Cette expérience collective ne ressemblait en rien à ce que j’avais connu auparavant. Nous avions chacun une partie distincte à jouer, littéralement et métaphoriquement, mais cette diversité était contrebalancée par une concordance de buts et de direction. La musique imprimée exige de l’exactitude, laquelle est toutefois tempérée par les exigences du moment. Le concept de la primauté est fluide : le leadership passe d’un musicien à l’autre à mesure que la ligne musicale se déplace d’une voix à l’autre, et la contribution de chacun existe toujours dans un contexte de collaboration. Le succès de chacun repose sur le succès de tous. La réussite se mesure à l’aune de notre potentiel, et notre victoire ne dépend jamais de la défaite d’autrui.

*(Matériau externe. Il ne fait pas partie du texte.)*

(** The six ways through [HandlePacket], with the world each gives. *)
Lemma HandlePacket_exact c buf w cl :
  registered_open w = true → heap w !! c = Some cl →
  let base := (ParseBaseMessage buf).1 in
  let p := ParseAuthenticateMessage base (ParseBaseMessage buf).2 in
  (is_authenticate buf = true ∧ (Token p = "" ∨ AuthHostname p = "")
   ∧ HandlePacket c buf w
     = Some (set_heap (<[c := respond AuthenticateDenied cl]> (heap w)) w))
  ∨ (is_authenticate buf = true ∧ Token p ≠ "" ∧ AuthHostname p ≠ ""
     ∧ ∃ st, (∀ k, k ≠ Token p → store w !! k = None → st !! k = None)
        ∧ HandlePacket c buf w
          = Some (set_heap
                    (<[c := respond AuthenticateSuccess
                              (with_binding (Token p) (AuthHostname p) cl)]>
                       (heap w))
                    (set_store st w)))
  ∨ (is_authenticate buf = true ∧ Token p ≠ "" ∧ AuthHostname p ≠ ""
     ∧ (entity.GetEntity (store w) (Token p)).2 = Some entity.ErrNoRows
     ∧ entity.insert_fault (fresh_entity p) = true
     ∧ HandlePacket c buf w
       = Some (set_heap (<[c := respond AuthenticateSuccess cl]> (heap w)) w))
  ∨ (is_authenticate buf = false ∧ Authenticated cl = false
     ∧ HandlePacket c buf w = Some w)
  ∨ (is_authenticate buf = false ∧ Authenticated cl = true
     ∧ (Type_ base = MessageChat ∨ Type_ base = MessageEvent)
     ∧ ∃ msg, Author msg = ID cl ∧ protocol.Hostname (Base msg) = Hostname cl
        ∧ HandlePacket c buf w = Some (set_Router (Router w ++ [msg]) w))
  ∨ (is_authenticate buf = false ∧ Authenticated cl = true
     ∧ (∃ tag, Type_ base = MessageOther tag)
     ∧ ((is_Some (Clients w !! c) ∧ ch_closed (Data cl) = false
         ∧ HandlePacket c buf w
           = Some (set_Clients (delete c (Clients w))
                     (set_heap
                        (<[c := with_Socket (closed_sock (Socket cl))
                                  (with_Data (closed_chan (Data cl)) cl)]>
                           (heap w)) w)))
        ∨ (Clients w !! c = None
           ∧ HandlePacket c buf w
             = Some (set_heap
                       (<[c := with_Socket (closed_sock (Socket cl)) cl]>
                          (heap w)) w)))).
Proof.
  intros Hwf Hc. unfold is_authenticate.
  destruct (ParseBaseMessage buf) as [base reader] eqn:Hp. simpl.
  set (p := ParseAuthenticateMessage base reader).
  destruct (decide (Type_ base = MessageAuthenticate)) as [Hty|Hty].
  - rewrite bool_decide_eq_true_2 by done.
    destruct (decide (Token p = "" ∨ AuthHostname p = "")) as [Hempty|Hfull].
    + left. split; [done|]. split; [done|].
      rewrite (HandlePacket_denied c buf w base reader Hp Hty Hempty).
      by rewrite (Socket_Write_eq c _ w cl Hc).
    + right.
      assert (Token p ≠ "") as Htok by (intros ?; apply Hfull; by left).
      assert (AuthHostname p ≠ "") as Hhost by (intros ?; apply Hfull; by right).
      rewrite (HandlePacket_authenticate c buf w base reader Hp Hty Htok Hhost).
      fold p.
      destruct (AuthenticateClient_exact c p w cl Hc)
        as [(st & -> & Hst)|(-> & Hnf & Hins)]; simpl.
      * left. split; [done|]. split; [done|]. split; [done|].
        exists st. split; [done|].
        erewrite Socket_Write_eq; [|simpl; apply lookup_insert_eq].
        simpl. by rewrite insert_insert_eq.
      * right. left. split_and!; try done.
        by rewrite (Socket_Write_eq c _ w cl Hc).
  - rewrite bool_decide_eq_false_2 by done.
    do 3 right.
    rewrite (HandlePacket_other c buf w base reader cl Hp Hty Hc).
    destruct (Authenticated cl) eqn:Hauth; simpl; [right|by left].
    destruct (Type_ base) as [| | |tag] eqn:Hb; [done|..].
    + left. split; [done|]. split; [done|]. split; [by left|].
      exists (ParseChatMessage (with_sender (ID cl) (Hostname cl) base) reader).
      by split_and!.
    + left. split; [done|]. split; [done|]. split; [by right|].
      exists (ParseEventMessage (with_sender (ID cl) (Hostname cl) base) reader).
      by split_and!.
    + right. split; [done|]. split; [done|]. split; [by eexists|].
      destruct (RemoveClient_exact c w cl Hwf Hc)
        as [(Hreg & Hopen & ->)|(Hreg & ->)]; simpl.
      * left. split; [done|]. split; [done|].
        erewrite Socket_Close_eq; [|simpl; apply lookup_insert_eq].
        simpl. by rewrite insert_insert_eq.
      * right. split; [done|]. by rewrite (Socket_Close_eq c w cl Hc).
Qed.
(** X5. [resultToTotals] fails in two cases only: the parser's error is
    returned as it is, and an answer with no series gives the error
    [Not enough data available in the selected time range].  A first series
    without samples is not an error: the pair list is then empty.  The
    function logs nothing and calls no collaborator. *)
Theorem X5_resultToTotals_errors (qr : raw) :
  (∀ err, outcome (resultToTotals qr) = inl err
          ↔ NewQueryResults qr = inl err
            ∨ (NewQueryResults qr = inr []
               ∧ err = "Not enough data available in the selected time range"))
  ∧ (∀ r rest, NewQueryResults qr = inr (r :: rest) → Values r = [] →
               outcome (resultToTotals qr) = inr [])
  ∧ (∀ r rest totals, NewQueryResults qr = inr (r :: rest) →
               outcome (resultToTotals qr) = inr totals →
               length totals = length (Values r))
  ∧ trace (resultToTotals qr) = [].
Proof.
  rewrite resultToTotals_eq.
  destruct (NewQueryResults qr) as [perr|[|r rest]]; simpl.
  - split; [|done]. intros err. split; [intros [= <-]; by left|].
    intros [[= <-]|[? _]]; done.
  - split; [|done]. intros err. split; [intros [= <-]; by right|].
    intros [?|[_ ->]]; done.
  - split; [intros err; split; [done | by intros [?|[? _]]]|].
    split; [by intros r' rest' [= <- <-] ->|].
    split; [|done]. intros r' rest' totals [= <- <-] [= <-]. by rewrite length_fmap.
Qed.
End MoreShaping.

(** ** Formats without a verb *)

Lemma contains_percent_cons (c : ascii) (s : string) :
  contains "%" (String c s) = false →
  Ascii.eqb c "%"%char = false ∧ contains "%" s = false.
Proof.
  rewrite contains_unfold. unfold String.prefix.
  destruct (ascii_dec "%" c) as [<-|Hne].
  - by destruct s.
  - intros Hrest. split; [|done]. apply Ascii.eqb_neq. congruence.
Qed.

(** A format that holds no [%] is written as it is. *)
Lemma Sprintf_without_verb (format : string) :
  contains "%" format = false → Sprintf format [] = format.
Proof.
  induction format as [|c rest IH]; [done|].
  intros Hplain. apply contains_percent_cons in Hplain as [Hc Hrest].
  specialize (IH Hrest). destruct rest as [|d rest'].
  - reflexivity.
  - change (Sprintf (String c (String d rest')) [])
      with (if (Ascii.eqb c "%"%char && Ascii.eqb d "s"%char)%bool
            then "%!s(MISSING)" +:+ Sprintf rest' []
            else String c (Sprintf (String d rest') [])).
    rewrite Hc. cbn [andb]. by rewrite IH.
Qed.

(** ** The storage query is not the memory query *)

Lemma qStorage_ne_qCores (windowString offset localStorageQuery : string) :
  qStorage windowString offset localStorageQuery ≠ qCores windowString offset.
Proof.
  rewrite qStorage_eq, qCores_eq. intros Heq.
  apply (f_equal (String.get 25)) in Heq. vm_compute in Heq. discriminate Heq.
Qed.

Lemma qStorage_ne_qRAM (windowString offset localStorageQuery : string) :
  qStorage windowString offset localStorageQuery ≠ qRAM windowString offset.
Proof.
  rewrite qStorage_eq, qRAM_eq. intros Heq.
  apply (f_equal (String.get 25)) in Heq. vm_compute in Heq. discriminate Heq.
Qed.

(** ** Backend calls and log records of the entry points *)

Section MoreSequencing.
Context {time duration : Type}.
Local Abbreviation M := (M time duration).

Lemma backendEvents_app (t1 t2 : list (Event time duration)) :
  backendEvents (t1 ++ t2) = backendEvents t1 ++ backendEvents t2.
Proof. unfold backendEvents. apply filter_app. Qed.

Lemma backendCalls_backendEvents (t : list (Event time duration)) :
  backendCalls t = length (backendEvents t).
Proof. done. Qed.

Lemma trace_Query {raw} (cli : Client time duration raw) query :
  trace (Query cli query) = [EvQuery query].
Proof. done. Qed.

Lemma trace_QueryRange {raw} (cli : Client time duration raw) query start stop step :
  trace (QueryRange cli query start stop step) = [EvQueryRange query start stop step].
Proof. done. Qed.

Lemma trace_Infof verbosity format args :
  trace (Infof (time := time) (duration := duration) verbosity format args)
  = [EvInfof verbosity format args].
Proof. done. Qed.

Lemma noBackendCall_bind {A B} (c : M A) (k : A → M B) :
  noBackendCall c → (∀ a, noBackendCall (k a)) → noBackendCall (bind c k).
Proof.
  unfold noBackendCall. intros Hc Hk. rewrite trace_bind, backendEvents_app, Hc.
  destruct (outcome c); [done|]. apply Hk.
Qed.

Lemma noBackendCall_onError {A} (c : M A) (h : error → error) :
  noBackendCall c → noBackendCall (onError c h).
Proof. unfold noBackendCall. by rewrite trace_onError. Qed.

Lemma noBackendCall_ret {A} (a : A) :
  noBackendCall (ret (time := time) (duration := duration) a).
Proof. done. Qed.

Lemma noBackendCall_Infof verbosity format args :
  noBackendCall (Infof (time := time) (duration := duration) verbosity format args).
Proof. done. Qed.

Lemma noBackendCall_GetLocalStorageQuery (cloud : Provider) offset :
  noBackendCall (GetLocalStorageQuery (time := time) (duration := duration) cloud offset).
Proof. done. Qed.
End MoreSequencing.

Opaque Sprintf qCores qRAM qStorage qTotal.

Section MoreAggregation.
Context {float64 raw time duration : Type}.
Variable Sprintf_f : float64 → string.
Variable NewQueryResults : raw → result (list (QueryResult float64)).
Variable time_Parse : string → string → result time.
Variable time_ParseDuration : string → result duration.
Variable Getenv : string → string.
Variable clusterIDKey : string.

Local Abbreviation Client := (Client time duration raw).
Local Abbreviation toAppend := (toAppend Sprintf_f).
Local Abbreviation loopMap := (loopMap (time := time) (duration := duration) Sprintf_f).
Local Abbreviation resultToTotal :=
  (resultToTotal (time := time) (duration := duration) Sprintf_f NewQueryResults Getenv clusterIDKey).
Local Abbreviation resultToTotals :=
  (resultToTotals (time := time) (duration := duration) Sprintf_f NewQueryResults).
Local Abbreviation ClusterCosts :=
  (ClusterCosts (time := time) (duration := duration) Sprintf_f NewQueryResults Getenv clusterIDKey).
Local Abbreviation ClusterCostsForAllClusters :=
  (ClusterCostsForAllClusters (time := time) (duration := duration)
     Sprintf_f NewQueryResults Getenv clusterIDKey).
Local Abbreviation ClusterCostsOverTime :=
  (ClusterCostsOverTime Sprintf_f NewQueryResults time_Parse time_ParseDuration).
Local Abbreviation fetch := (fetch NewQueryResults).
Local Abbreviation fetchRange := (fetchRange NewQueryResults).
Local Abbreviation warnings := (warnings (time := time) (duration := duration)).
Local Abbreviation defaultClusterID := (Getenv clusterIDKey).

Lemma noBackendCall_resultToTotal (qr : raw) : noBackendCall (resultToTotal qr).
Proof.
  unfold noBackendCall. rewrite resultToTotal_eq.
  destruct (NewQueryResults qr) as [?|results]; [done|].
  unfold trace, warnings, backendEvents. cbn [fst].
  by induction (filter _ results).
Qed.
(** * DNA Sequence Comparator: a shallow embedding of [src/cpp/compare.cpp]

    The program compares two files chunk by chunk.  The embedding keeps the
    objects the C++ code manipulates:

    - the file system is a partial map from paths to what can be opened
      for reading: a regular file with its content, or a directory, which
      opens but has no size;
    - a [std::ifstream] is a record holding the bytes not yet extracted, the
      [eofbit] and [failbit] of its state and the value of [gcount()];
    - the two [std::vector<char>] scratch buffers are byte lists that
      [read] overwrites from the front, so stale bytes of an earlier chunk
      stay behind a short read exactly as they do in memory;
    - every observable action (opening, metadata query, [read], [memcmp],
      message on [std::cerr]) is appended to a trace, which is what lets
      statements such as "no content is read" be expressed.

    Sizes ([std::size_t], [std::uintmax_t], [std::streamsize]) are binary
    naturals [N]; the only place where the source does arithmetic on them is
    [main], where the 64-bit wrap-around is written out.

    Exceptions are outcomes: [fs::file_size] throws on a directory,
    [std::vector<char>(n)] throws [std::length_error] when [n] exceeds
    [max_size()], [std::stoul] throws on a bad argument, and none of them
    is caught.

    Outside the model: exhaustion of memory ([std::bad_alloc]), I/O errors
    of the device ([badbit]), special files other than directories, and the
    wall-clock measurement printed by [main]. *)

From Equations Require Import Equations.
From Equations.Prop Require Import Logic.
From Stdlib Require Import List Arith NArith ZArith Lia Bool.
From Stdlib Require Import Strings.String Strings.Ascii Strings.Byte.
Import ListNotations.

Local Open Scope string_scope.
Local Open Scope list_scope.

(** ** The environment: files and observable events *)

Definition path := string.

(** What a path that can be opened for reading names. *)
Inductive node :=
| Regular (content : list byte)
| Directory.

(** A file system maps a path to the node it names, when that node can be
    opened for reading. *)
Definition filesystem := path -> option node.

(** Which of the two streams of [compare_files] an event belongs to. *)
Inductive stream_id := File1 | File2.

Inductive event :=
| EvOpen (p : path)                              (* std::ifstream constructor *)
| EvStderr (msg : string)                        (* std::cerr << msg *)
| EvFileSize (p : path)                          (* fs::file_size(p) *)
| EvRead (f : stream_id) (requested got : N)     (* f.read(buf, requested); got = f.gcount() *)
| EvMemcmp (len : N).                            (* std::memcmp(_, _, len) *)

Definition trace := list event.

Definition is_read (e : event) : bool :=
  match e with EvRead _ _ _ => true | _ => false end.


(** ** Exceptions *)

Inductive exception :=
| filesystem_error      (* thrown by fs::file_size *)
| length_error          (* thrown by std::vector<char>(n) *)
| invalid_argument      (* thrown by std::stoul: no conversion *)
| out_of_range.         (* thrown by std::stoul: value does not fit *)

(** A call either completes with a value or leaves by an exception. *)
Inductive outcome (A : Type) :=
| Done (a : A)
| Throw (e : exception).
Arguments Done {A} a.
Arguments Throw {A} e.
(** [m.get(k)]: [None] when [k] is not a key of the dict, [Some None] when
    it is a key whose value is Python's [None]. *)
Fixpoint dict_get (m : list (string * option string)) (k : string)
    : option (option string) :=
  match m with
  | [] => None
  | (k', v) :: m' => if decide (k = k') then Some v else dict_get m' k
  end.

(** The code that [Series.map(m)] puts in a cell: missing when the country
    is missing, is not a key of [m], or is mapped to [None]. *)
Definition iso_code (m : list (string * option string)) (o : option string)
    : option string :=
  name ← o; mjoin (dict_get m name).

(** [c.map(m)] *)
Definition map_dict (m : list (string * option string)) (c : column) : column :=
  match c with
  | ObjCol vs => ObjCol (iso_code m <$> vs)
  | NumCol vs => ObjCol ((λ _, None) <$> vs)
  end.

(** Line 54: [df.groupby('Country')['Passengers_Total'].sum().reset_index()] *)
Definition country_table (d : dataframe) : result dataframe :=
  s ← groupby_sum "Country" "Passengers_Total" d;
  mret [("Country", index_column s.*1); ("Passengers_Total", values_column s)].

(** Line 75: [cp['iso_alpha'] = cp['Country'].map(country_iso_map)] *)
Definition add_iso_alpha (cp : dataframe) : result dataframe :=
  c ← getitem "Country" cp;
  mret (setitem "iso_alpha" (map_dict country_iso_map c) cp).

(** ** Headline numbers (lines 29-34) *)

Record kpis := {
  total_passengers : Qc;
  total_freight : Qc;
  total_mail : Qc;
  num_years : nat;
  start_year : option key;
  end_year : option key }.

(** [df[name].sum()] *)
Definition column_sum (name : string) (d : dataframe) : result Qc :=
  c ← getitem name d;
  vs ← numeric_values c;
  mret (nansum vs).

Definition present_keys (c : column) : list key := omap id (keys_of c).

(** [.nunique()], [.min()] and [.max()] skip missing cells. *)
Definition nunique (c : column) : nat := length (remove_dups (present_keys c)).

Definition key_min (ks : list key) : option key :=
  foldr (λ k acc, Some (match acc with
                        | Some m => if key_leb k m then k else m
                        | None => k
                        end)) None ks.

Definition key_max (ks : list key) : option key :=
  foldr (λ k acc, Some (match acc with
                        | Some m => if key_leb m k then k else m
                        | None => k
                        end)) None ks.

Definition compute_kpis (d : dataframe) : result kpis :=
  p ← column_sum "Passengers_Total" d;
  f ← column_sum "Freight_Total" d;
  m ← column_sum "Mail_Total" d;
  y ← getitem "Year" d;
  mret {| total_passengers := p; total_freight := f; total_mail := m;
          num_years := nunique y;
          start_year := key_min (present_keys y);
          end_year := key_max (present_keys y) |}.

(** ** The format [,.0f] (lines 165-173) *)

(** The nearest integer, a tie going to the even one. *)
Definition round_half_even (q : Qc) : Z :=
  let f := Qfloor q in
  match ((q - Q2Qc (inject_Z f)) ?= Q2Qc (1 # 2))%Qc with
  | Lt => f
  | Gt => (f + 1)%Z
  | Eq => if Z.even f then f else (f + 1)%Z
  end.

Definition comma : ascii := ","%char.

(** Separators for digits given least significant first; [k] digits of the
    current group have been written. *)
Fixpoint insert_commas (k : nat) (ds : list ascii) : list ascii :=
  match ds with
  | [] => []
  | d :: ds' =>
      match k with
      | 3 => comma :: d :: insert_commas 1 ds'
      | _ => d :: insert_commas (S k) ds'
      end
  end.

Definition group_thousands (digits : string) : string :=
  string_of_list_ascii
    (reverse (insert_commas 0 (reverse (list_ascii_of_string digits)))).

Definition decimal (n : N) : string := NilZero.string_of_uint (N.to_uint n).

(** [format(q, ',.0f')]: sign, then the rounded magnitude in groups of three
    digits. *)
Definition format_kpi (q : Qc) : string :=
  (if bool_decide (q < 0)%Qc then "-" else "")
  +:+ group_thousands (decimal (Z.to_N (round_half_even (Qcabs q)))).

(** ** Python values passed to the chart library *)

Inductive pyobj :=
  | PyBool (b : bool)
  | PyStr (s : string)
  | PyDict (items : list (string * bool)).

#[global] Instance pyobj_eq_dec : EqDecision pyobj.
Proof. solve_decision. Defined.

Definition hashable (o : pyobj) : bool :=
  match o with PyDict _ => false | _ => true end.

Definition type_name (o : pyobj) : string :=
  match o with PyBool _ => "bool" | PyStr _ => "str" | PyDict _ => "dict" end.

(** A set display [{e1, ..., en}] hashes each element in turn; the value
    is the set of the elements. *)
Definition set_display (elems : list pyobj) : result (list pyobj) :=
  match find (λ o, negb (hashable o)) elems with
  | Some o => Raise (TypeError ("unhashable type: '" +:+ type_name o +:+ "'"))
  | None => Ok (remove_dups elems)
  end.

(** ** Charts (lines 80-127) *)

Inductive chart_kind := Area | HBar | Choropleth.

Record figure := {
  kind : chart_kind;
  title : string;
  traces : list (string * column);
  labels : list (string * string);
  style : list (string * string) }.

Definition template : string := "plotly_white".

(** [px.area(frame, x=x, y=y, title=..., labels=..., template=template)]
    followed by [update_traces(line_color=..., fillcolor=...)]. *)
Definition area_chart (frame : dataframe) (x y ttl : string)
    (lbls : list (string * string)) (line fill : string) : result figure :=
  cx ← getitem x frame;
  cy ← getitem y frame;
  mret {| kind := Area; title := ttl; traces := [("x", cx); ("y", cy)];
          labels := lbls;
          style := [("template", template); ("line_color", line);
                    ("fillcolor", fill)] |}.

(** [px.bar(s, x=s.values, y=s.index, orientation='h', ..., text_auto='.2s')]
    followed by [update_traces] and [update_layout]. *)
Definition bar_chart (s : series) (ttl : string)
    (lbls : list (string * string)) (color : string) : figure :=
  {| kind := HBar; title := ttl;
     traces := [("x", values_column s); ("y", index_column s.*1)];
     labels := lbls;
     style := [("template", template); ("orientation", "h");
               ("text_auto", ".2s"); ("marker_color", color);
               ("textposition", "outside");
               ("yaxis.categoryorder", "total ascending")] |}.

(** [px.choropleth(cp, locations="iso_alpha", color="Passengers_Total",
    hover_name="Country", ...)] followed by [update_layout(geo=...)]. *)
Definition choropleth_chart (cp : dataframe) : result figure :=
  loc ← getitem "iso_alpha" cp;
  z ← getitem "Passengers_Total" cp;
  hover ← getitem "Country" cp;
  mret {| kind := Choropleth;
          title := "Distribución Geográfica de Pasajeros";
          traces := [("locations", loc); ("z", z); ("hover_name", hover)];
          labels := [];
          style := [("template", template);
                    ("color_continuous_scale", "Plasma");
                    ("geo.showframe", "False"); ("geo.showcoastlines", "False");
                    ("geo.projection_type", "equirectangular")] |}.

Definition object_cells (c : column) : list (option string) :=
  match c with ObjCol vs => vs | NumCol vs => (λ _, None) <$> vs end.

Definition trace_cells (name : string) (f : figure) : list (option string) :=
  match getitem name (traces f) with
  | Ok c => object_cells c
  | Raise _ => []
  end.

(** The regions a choropleth shades, each with its hover name: a point
    whose location is missing matches no region and is not drawn. *)
Definition plotted (f : figure) : list (string * option string) :=
  omap (λ p : option string * option string, (λ code, (code, p.2)) <$> p.1)
       (zip (trace_cells "locations" f) (trace_cells "hover_name" f)).

Record figures := {
  fig_passengers_trend : figure;
  fig_freight_trend : figure;
  fig_top_ports : figure;
  fig_top_countries : figure;
  fig_top_routes : figure;
  fig_map : figure }.

(** ** What the libraries decide *)

Record library := {
  (** the table [pd.read_csv] builds from the text of a file *)
  read_csv_text : string → result dataframe;
  (** the numeric literals [pd.to_numeric] recognises *)
  parse_number : string → option Qc;
  (** [str] of a numpy scalar, or of NaN *)
  str_scalar : option key → string;
  (** plotly's JSON for the data, the layout and [config] of a figure *)
  figure_json : figure → list pyobj → string }.

Definition dq : string := String (ascii_of_nat 34) EmptyString.

(** [fig.to_html(full_html=False, include_plotlyjs=False, config=config)]:
    a div that holds the chart, named by [div_id], and the script that
    draws into it.  No [div_id] is passed, so plotly draws a fresh one. *)
Definition to_html (L : library) (fig : figure) (config : list pyobj)
    (div_id : string) : string :=
  "<div><div id=" +:+ dq +:+ div_id +:+ dq +:+ " class=" +:+ dq
  +:+ "plotly-graph-div" +:+ dq +:+ "></div><script>Plotly.newPlot("
  +:+ dq +:+ div_id +:+ dq +:+ ", " +:+ figure_json L fig config
  +:+ ")</script></div>".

Le but de cet atelier de deux semaines était tout simplement l’excellence musicale, et non un gain social. Mais au Venezuela, les deux se confondent toujours au fil du temps. Dans El Sistema, le changement social passe par la poursuite collective de l’excellence musicale au jour le jour, grâce à la maîtrise d’un art et aux liens affectifs que crée la discipline dans un combat et un accomplissement communs.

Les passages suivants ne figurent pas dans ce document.